Directions for this task
Beginning with the line containing "Lemma after_decision_data user" and ending with the last line of the entries below, copy each line exactly and nothing else.

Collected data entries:
/---
(** The sibling path: [delete_device] lets a [StoreError] through unless
    its code is 404. *)
Lemma delete_device_propagates u d code msg s :
  faults env (store_delete_device u d) = Some (StoreError code msg) ->
  code <> 404 ->
  delete_device env u d s
    = (record_call (store_delete_device u d) s, Raise (StoreError code msg)).
Proof.
  intros Hf Hc. unfold delete_device, try_except, delete_device_row.
  unfold bind. rewrite call_fails with (e := StoreError code msg) by done. simpl.
  destruct (code =? 404)%Z eqn:E; [lia|done].
Qed.

(** *** get_devices_by_user *)

Lemma augment_device_row u d name :
  augment_row env (device_row u d name) = with_last_seen env u d (device_row u d name).
Proof. unfold augment_row. by rewrite device_row_user_id, device_row_device_id. Qed.

Lemma map_m_pure {A B} (f : A -> M B) (g : A -> B) (l : list A) s :
  (forall x, x ∈ l -> forall s, f x s = (s, Ret (g x))) ->
  map_m f l s = (s, Ret (g <$> l)).
Proof.
  induction l as [|x l IH]; intros Hf; simpl; [done|].
  unfold bind. rewrite Hf by left. rewrite IH; [done|].
  intros y Hy. apply Hf. by right.
Qed.

Lemma elem_of_device_rows u s d row :
  (d, row) ∈ device_rows u s <->
  exists name, user_devices s u !! d = Some name /\ row = device_row u d name.
Proof.
  unfold device_rows. rewrite elem_of_map_to_list, map_lookup_imap.
  destruct (user_devices s u !! d) as [name|]; simpl.
  - split; [intros H; simplify_eq; by eexists | intros (n & H & ->); by simplify_eq].
  - split; [done | by intros (n & H & _)].
Qed.

Lemma get_devices_by_user_run u s :
  faults env (store_get_devices_by_user u) = None ->
  faults env (store_get_last_client_ip_by_device
                (map (fun d => (u, d)) (device_rows u s).*1)) = None ->
  exists s',
    get_devices_by_user env u s = (s', Ret (augment_row env <$> (device_rows u s).*2)).
Proof.
  intros Hf1 Hf2.
  unfold get_devices_by_user, get_devices_by_user_rows, get_last_client_ip_by_device.
  unfold bind at 1 2 3. rewrite call_run by done. simpl.
  change (user_devices (record_call (store_get_devices_by_user u) s) u)
    with (user_devices s u).
  fold (device_rows u s).
  unfold bind at 1 2. rewrite call_run by done. simpl.
  eexists. apply map_m_pure.
  intros row Hrow s0. apply list_elem_of_fmap in Hrow as ([d row'] & -> & Hin).
  pose proof Hin as Hin'. apply elem_of_device_rows in Hin' as (name & _ & ->). simpl.
  rewrite augment_device_row. apply update_from_client_ips_row.
  apply list_elem_of_In, in_map_iff. exists d. split; [done|].
  apply list_elem_of_In, list_elem_of_fmap. by exists (d, device_row u d name).
Qed.

Lemma get_devices_by_user_returned u s s' devs :
  get_devices_by_user env u s = (s', Ret devs) ->
  devs = augment_row env <$> (device_rows u s).*2.
Proof.
  intros H.
  destruct (faults env (store_get_devices_by_user u)) as [e|] eqn:Hf1.
  { revert H. unfold get_devices_by_user, get_devices_by_user_rows.
    unfold bind. by rewrite call_fails with (e := e). }
  destruct (faults env (store_get_last_client_ip_by_device
                          (map (fun d => (u, d)) (device_rows u s).*1))) as [e|] eqn:Hf2.
  { revert H.
    unfold get_devices_by_user, get_devices_by_user_rows, get_last_client_ip_by_device.
    unfold bind at 1 2 3. rewrite call_run by done. simpl.
    change (user_devices (record_call (store_get_devices_by_user u) s) u)
      with (user_devices s u).
    fold (device_rows u s).
    unfold bind at 1 2. by rewrite call_fails with (e := e). }
  destruct (get_devices_by_user_run u s Hf1 Hf2) as (s2 & E).
  rewrite E in H. by simplify_eq.
Qed.

Lemma elem_of_augmented_rows u s dev :
  dev ∈ augment_row env <$> (device_rows u s).*2 <->
  exists d name, user_devices s u !! d = Some name /\
    dev = with_last_seen env u d (device_row u d name).
Proof.
  rewrite list_elem_of_fmap. split.
  - intros (row & -> & Hrow). apply list_elem_of_fmap in Hrow as ([d row'] & -> & Hin).
    apply elem_of_device_rows in Hin as (name & Hx & ->). simpl.
    exists d, name. by rewrite augment_device_row.
  - intros (d & name & Hx & ->). exists (device_row u d name).
    rewrite augment_device_row. split; [done|].
    apply list_elem_of_fmap. exists (d, device_row u d name). split; [done|].
    apply elem_of_device_rows. by exists name.
Qed.

(** The two fields: what is read for them, and that nothing else of the
    row changes. *)
Lemma with_last_seen_fields u d row :
  with_last_seen env u d row !! "last_seen_ts" = Some (seen_field env u d "last_seen") /\
  with_last_seen env u d row !! "last_seen_ip" = Some (seen_field env u d "ip") /\
  forall k, k <> "last_seen_ts" -> k <> "last_seen_ip" ->
    with_last_seen env u d row !! k = row !! k.
Proof.
  unfold with_last_seen. split; [|split].
  - rewrite lookup_insert_ne by done. by rewrite lookup_insert_eq.
  - by rewrite lookup_insert_eq.
  - intros k H1 H2. by rewrite !lookup_insert_ne.
Qed.

Lemma seen_field_no_row u d column :
  client_ips env !! (u, d) = None -> seen_field env u d column = VNone.
Proof. unfold seen_field. by intros ->. Qed.

Lemma seen_field_row u d column ip :
  client_ips env !! (u, d) = Some ip ->
  seen_field env u d column = default VNone (ip !! column).
Proof. unfold seen_field. by intros ->. Qed.

(** C10: a record returned by [get_device] or [get_devices_by_user] is a
    stored device row with [last_seen_ts] and [last_seen_ip] set from the
    columns [last_seen] and [ip] of the client-IP row of that
    (user_id, device_id), or to [None] when there is no such row, the other
    fields of the row being kept; and with a working storage both calls do
    return, each registered device being among the records. *)
Theorem devices_carry_last_seen u s :
  (forall d s' dev,
     get_device env u d s = (s', Ret dev) ->
     exists name, user_devices s u !! d = Some name /\
       dev = with_last_seen env u d (device_row u d name)) /\
  (forall s' devs,
     get_devices_by_user env u s = (s', Ret devs) ->
     forall dev, dev ∈ devs <->
       exists d name, user_devices s u !! d = Some name /\
         dev = with_last_seen env u d (device_row u d name)) /\
  (forall d row,
     with_last_seen env u d row !! "last_seen_ts"
       = Some (match client_ips env !! (u, d) with
               | Some ip => default VNone (ip !! "last_seen")
               | None => VNone
               end) /\
     with_last_seen env u d row !! "last_seen_ip"
       = Some (match client_ips env !! (u, d) with
               | Some ip => default VNone (ip !! "ip")
               | None => VNone
               end) /\
     forall k, k <> "last_seen_ts" -> k <> "last_seen_ip" ->
       with_last_seen env u d row !! k = row !! k) /\
  (no_faults env ->
   (forall d name, user_devices s u !! d = Some name ->
      exists s', get_device env u d s
                 = (s', Ret (with_last_seen env u d (device_row u d name)))) /\
   (exists s' devs, get_devices_by_user env u s = (s', Ret devs))).
Proof.
  split; [|split; [|split]].
  - intros d s' dev. apply get_device_returned.
  - intros s' devs H dev. apply get_devices_by_user_returned in H as ->.
    apply elem_of_augmented_rows.
  - intros d row. destruct (with_last_seen_fields u d row) as (H1 & H2 & H3).
    rewrite H1, H2. split; [|split; [|exact H3]].
    + destruct (client_ips env !! (u, d)) as [ip|] eqn:E.
      * by rewrite (seen_field_row _ _ _ ip).
      * by rewrite seen_field_no_row.
    + destruct (client_ips env !! (u, d)) as [ip|] eqn:E.
      * by rewrite (seen_field_row _ _ _ ip).
      * by rewrite seen_field_no_row.
  - intros Hf. split.
    + intros d name. by apply get_device_returns.
    + destruct (get_devices_by_user_run u s) as (s' & E); [apply Hf..|]. eauto.
Qed.


End Devices.

(** ** The change-diff query *)

Section Changes.

Variable env : Env.

Lemma shares_room (room_ids other_rooms : list string) :
  (list_to_set room_ids : gset string) ∩ list_to_set other_rooms ≠ ∅ <->
  exists room, room ∈ room_ids /\ room ∈ other_rooms.
Proof.
  split.
  - intros H. apply set_choose_L in H as [room Hr]. exists room.
    apply elem_of_intersection in Hr as [H1 H2].
    by rewrite !elem_of_list_to_set in H1, H2.
  - intros (room & H1 & H2) He.
    assert (room ∈ (list_to_set room_ids : gset string) ∩ list_to_set other_rooms) as Hin.
    { apply elem_of_intersection. by rewrite !elem_of_list_to_set. }
    rewrite He in Hin. by apply not_elem_of_empty in Hin.
Qed.

(** The loop over the changed users. *)
Lemma changes_loop (room_ids : list string) (l : list string) (acc : gset string) s :
  no_faults env ->
  exists s' R,
    fold_m (fun (user_ids_changed : gset string) other_user_id =>
              other_rooms <- get_rooms_for_user env other_user_id ;;
              if decide ((list_to_set room_ids : gset string)
                           ∩ list_to_set other_rooms ≠ ∅)
              then ret (user_ids_changed ∪ {[other_user_id]})
              else ret user_ids_changed)%py
           l acc s = (s', Ret R) /\
    same_data s s' /\
    forall x, x ∈ R <-> x ∈ acc \/ (x ∈ l /\ in_rooms env room_ids x).
Proof.
  intros Hf. revert acc s. induction l as [|y l IH]; intros acc s; simpl.
  - exists s, acc. split; [done|]. split; [reflexivity|].
    intros x. split; [by left | intros [?|[H _]]; [done | by apply elem_of_nil in H]].
  - unfold bind. rewrite get_rooms_for_user_run by apply Hf.
    set (s1 := record_call (store_get_rooms_for_user y) s).
    destruct (decide (_ ≠ ∅)) as [Hs|Hs]; simpl.
    + destruct (IH (acc ∪ {[y]}) s1) as (s' & R & E & Hd & HR).
      exists s', R. split; [exact E|]. split.
      { etransitivity; [apply same_data_record_call | exact Hd]. }
      intros x. rewrite HR, elem_of_union, elem_of_singleton, elem_of_cons.
      apply shares_room in Hs. split.
      * intros [[? | ->] | [? ?]];
          [by left | right; split; [by left | exact Hs] | right; split; [by right | done]].
      * intros [? | [[-> | ?] ?]]; [left; by left | left; by right | right; done].
    + destruct (IH acc s1) as (s' & R & E & Hd & HR).
      exists s', R. split; [exact E|]. split.
      { etransitivity; [apply same_data_record_call | exact Hd]. }
      intros x. rewrite HR, elem_of_cons. split.
      * intros [? | [? ?]]; [by left | right; split; [by right | done]].
      * intros [? | [[-> | ?] Hx]]; [by left | | right; done].
        exfalso. apply Hs. by apply shares_room.
Qed.

(** C9, as the code has it: with a working storage the result is exactly
    the set of users, the caller not excepted, that have a change after
    [from_key] and are joined to one of [room_ids]; it is empty when no
    user changed, it holds each user once, and the call writes nothing. *)
Theorem get_device_list_changes_exact u room_ids from_key s :
  no_faults env ->
  exists s' R,
    get_device_list_changes env u room_ids from_key s = (s', Ret R) /\
    same_data s s' /\
    (forall x, x ∈ R <-> x ∈ changed_since from_key s /\ in_rooms env room_ids x) /\
    (changed_since from_key s = ∅ -> R = ∅) /\
    NoDup (elements R).
Proof.
  intros Hf. unfold get_device_list_changes, get_user_whose_devices_changed.
  unfold bind at 1 2 3. rewrite call_run by apply Hf. simpl.
  set (s1 := record_call (store_get_user_whose_devices_changed from_key) s).
  fold (changed_since from_key s).
  destruct (changes_loop room_ids (elements (changed_since from_key s)) ∅ s1 Hf)
    as (s' & R & E & Hd & HR).
  exists s', R. split; [exact E|]. split.
  { etransitivity; [apply same_data_record_call | exact Hd]. }
  assert (HR' : forall x, x ∈ R <-> x ∈ changed_since from_key s /\ in_rooms env room_ids x).
  { intros x. rewrite HR, elem_of_elements. split.
    - intros [H|H]; [by apply not_elem_of_empty in H | done].
    - intros H; by right. }
  split; [exact HR'|]. split; [|apply NoDup_elements].
  intros He. apply set_eq. intros x. rewrite HR', He. split.
  - by intros [H _].
  - intros H. by apply not_elem_of_empty in H.
Qed.

End Changes.

(** ** Inbound device-list updates *)

Section Sync.

Variable env : Env.

Lemma resync_decision_run user ps s :
  faults env (store_get_device_list_remote_extremity user) = None ->
  resync_decision env user (VList ps) s
    = (after_decision user ps s, Ret (negb (single_match env ps (cached_extremity s user)))).
Proof.
  intros Hf. unfold resync_decision, get_device_list_remote_extremity, py_len, py_first.
  destruct ps as [|p [|q ps]].
  - reflexivity.
  - unfold bind. simpl. rewrite call_run by done. simpl.
    unfold cached_extremity. simpl.
    by destruct (String.eqb _ _).
  - unfold bind, ret at 1. cbn [length after_decision single_match negb].
    assert ((Z.of_nat (S (S (length ps))) =? 1)%Z = false) as ->; [|done].
    apply Z.eqb_neq. lia.
Qed.

Lemma after_decision_data user ps s : same_data s (after_decision user ps s).
Proof.
  unfold after_decision. destruct ps as [|? [|? ?]]; try reflexivity.
  apply same_data_record_call.
Qed.


(** The handler up to the linearizer, for a well-formed EDU of the
    origin's own user. *)
Ltac enter_handler Hedu Hdom :=
  destruct Hedu as (Hu & Hd & Hs & Hp);
  unfold _incoming_device_list_update, getitem, as_text, get_domain_from_id;
  rewrite Hu, Hd, Hs, Hp; unfold bind; simpl;
  rewrite Hdom; simpl; rewrite String.eqb_refl; simpl.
\---
Task answer
Lemma after_decision_data user ps s : same_data s (after_decision user ps s).
Proof.
  unfold after_decision. destruct ps as [|? [|? ?]]; try reflexivity.
  apply same_data_record_call.
Qed.


(** The handler up to the linearizer, for a well-formed EDU of the
    origin's own user. *)
Ltac enter_handler Hedu Hdom :=
  destruct Hedu as (Hu & Hd & Hs & Hp);
  unfold _incoming_device_list_update, getitem, as_text, get_domain_from_id;
  rewrite Hu, Hd, Hs, Hp; unfold bind; simpl;
  rewrite Hdom; simpl; rewrite String.eqb_refl; simpl.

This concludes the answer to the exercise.